Task statement. Each line of the material, from the first through the one containing "Conventions.", is to be written out exactly.

===== Material for this task

(** * Surface input curve quantity (polyscope)

    A shallow embedding of [src/surface_input_curve_quantity.cpp]: the
    persistence routine [writeToFile], the modal editing loop [userEdit], its
    per-frame callback [userEditCallback] and the [getCurve]/[setCurve] pair,
    together with a model of the curve editor they drive and of the
    cross-mesh transfer behind [getCurve] and [setCurve].

    Conventions.
    - [size_t] is a 64-bit unsigned integer: a value of [N] below [2^64], with
      the wrap-around of [+] and [++] written out.
    - A [std::ofstream] is the string written so far; [<<] appends to it.
      The file is taken to open; a stream that failed to open is not modelled.
    - [Vector3] (three doubles) is kept abstract: the file never computes with
      coordinates, it only stores and prints them.
    - Member functions that mutate [this] or a global become state
      transformers over [World].
    - The main loop is driven by a list of frames; each frame carries the
      events the callback sees and says whether the loop draws the
      quantity before and after the callback. *)

From Stdlib Require Import NArith Arith Bool String List Lia DecimalString.
Import ListNotations.

Set Implicit Arguments.
Local Open Scope string_scope.
Local Open Scope list_scope.

(* ================================================================== *)
(** * Part I. Definitions *)
(* ================================================================== *)

(** ** Machine integers: [size_t] *)

Module SizeT.

Local Open Scope N_scope.

Definition size_t := N.

Definition modulus : N := 2 ^ 64.

(** [SIZE_MAX]; no [std::vector] holds that many elements. *)
Definition SIZE_MAX : N := modulus - 1.

Definition wrap (n : N) : size_t := n mod modulus.

(** [a + b] on [size_t]. *)
Definition add (a b : size_t) : size_t := wrap (a + b).

(** [i++] on [size_t]. *)
Definition incr (i : size_t) : size_t := add i 1.

(** [a % b] on [size_t]; the code only evaluates it with [b] nonzero. *)
Definition rem (a b : size_t) : size_t := a mod b.

(** [v.size()]. *)
Definition size {A} (v : list A) : size_t := wrap (N.of_nat (List.length v)).

(** Decimal rendering, as [operator<<(std::ostream&, size_t)] does. *)
Definition to_string (n : size_t) : string :=
  NilEmpty.string_of_uint (N.to_uint n).

End SizeT.

(** ** Output streams *)

Module Stream.

Definition ostream := string.

(** [std::endl]: a line feed (the flush is not observable in the file). *)
Definition endl : string := String (Ascii.ascii_of_nat 10) EmptyString.

(** [out << s] for a string literal or [std::string]. *)
Definition put (out : ostream) (s : string) : ostream := (out ++ s)%string.

(** [out << n] for a [size_t]. *)
Definition put_size_t (out : ostream) (n : SizeT.size_t) : ostream :=
  put out (SizeT.to_string n).

(** Concatenation of a list of strings. *)
Fixpoint join (l : list string) : string :=
  match l with
  | [] => EmptyString
  | s :: l' => (s ++ join l')%string
  end.

End Stream.
(** Decompose a computation into its log lines. *)
Ltac logs_more_step :=
  first
    [ apply logs_more_ret
    | apply logs_more_log
    | apply logs_more_call
    | apply logs_more_bind; [| intros ?]
    | match goal with
      | |- logs_more (if ?b then _ else _) => destruct b
      | |- logs_more (match ?x with _ => _ end) => destruct x
      | |- logs_more (let _ := _ in _) => cbv zeta
      end ].

Lemma logs_more_send_loop (C : Collaborators) (chatID total : Z) (rest : list string) :
  forall i, logs_more (telegram.send_loop C chatID total i rest).
Proof.
  induction rest as [|m rest IH]; intros i; cbn [telegram.send_loop].
  - apply logs_more_ret.
  - unfold enter. repeat logs_more_step. apply IH.
Qed.

Lemma logs_more_SendMessage (C : Collaborators) (chatID : Z) (text : string) :
  logs_more (telegram.SendMessage C chatID text).
Proof.
  unfold telegram.SendMessage, telegram.sendLongMessage, enter.
  repeat logs_more_step. apply logs_more_send_loop.
Qed.

Lemma logs_more_actions_loop (C : Collaborators) (userID total : Z) (rest : list AIAction) :
  forall i response, logs_more (ai.actions_loop C userID total i rest response).
Proof.
  induction rest as [|action rest IH]; intros i response; cbn [ai.actions_loop].
  - apply logs_more_ret.
  - unfold calendar.GetEvents.
    apply logs_more_bind; [apply logs_more_log | intros _].
    apply logs_more_bind; [repeat logs_more_step | intros ?; apply IH].
Qed.

Lemma logs_more_executeAIAction (C : Collaborators) (userID : Z) (aiResponse : AIResponse) :
  logs_more (ai.executeAIAction C userID aiResponse).
Proof.
  unfold ai.executeAIAction.
  apply logs_more_bind; [apply logs_more_log | intros _].
  apply logs_more_bind; [apply logs_more_log | intros _].
  apply logs_more_bind; [| intros ?; repeat logs_more_step].
  destruct (Z.of_nat (length (Actions aiResponse)) >? 0).
  - apply logs_more_bind; [apply logs_more_log | intros _]. apply logs_more_actions_loop.
  - unfold ai.single_getEvents, calendar.GetEvents, calendar.CreateEvent,
      calendar.DeleteEvent, calendar.UpdateEvent.
    repeat logs_more_step.
Qed.

Lemma logs_more_respond (C : Collaborators) (userID chatID : Z) (response : string) :
  logs_more (respond C userID chatID response).
Proof.
  unfold respond. repeat (first [apply logs_more_SendMessage | logs_more_step]).
Qed.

==========

Written response.
(** * Surface input curve quantity (polyscope)

    A shallow embedding of [src/surface_input_curve_quantity.cpp]: the
    persistence routine [writeToFile], the modal editing loop [userEdit], its
    per-frame callback [userEditCallback] and the [getCurve]/[setCurve] pair,
    together with a model of the curve editor they drive and of the
    cross-mesh transfer behind [getCurve] and [setCurve].

    Conventions.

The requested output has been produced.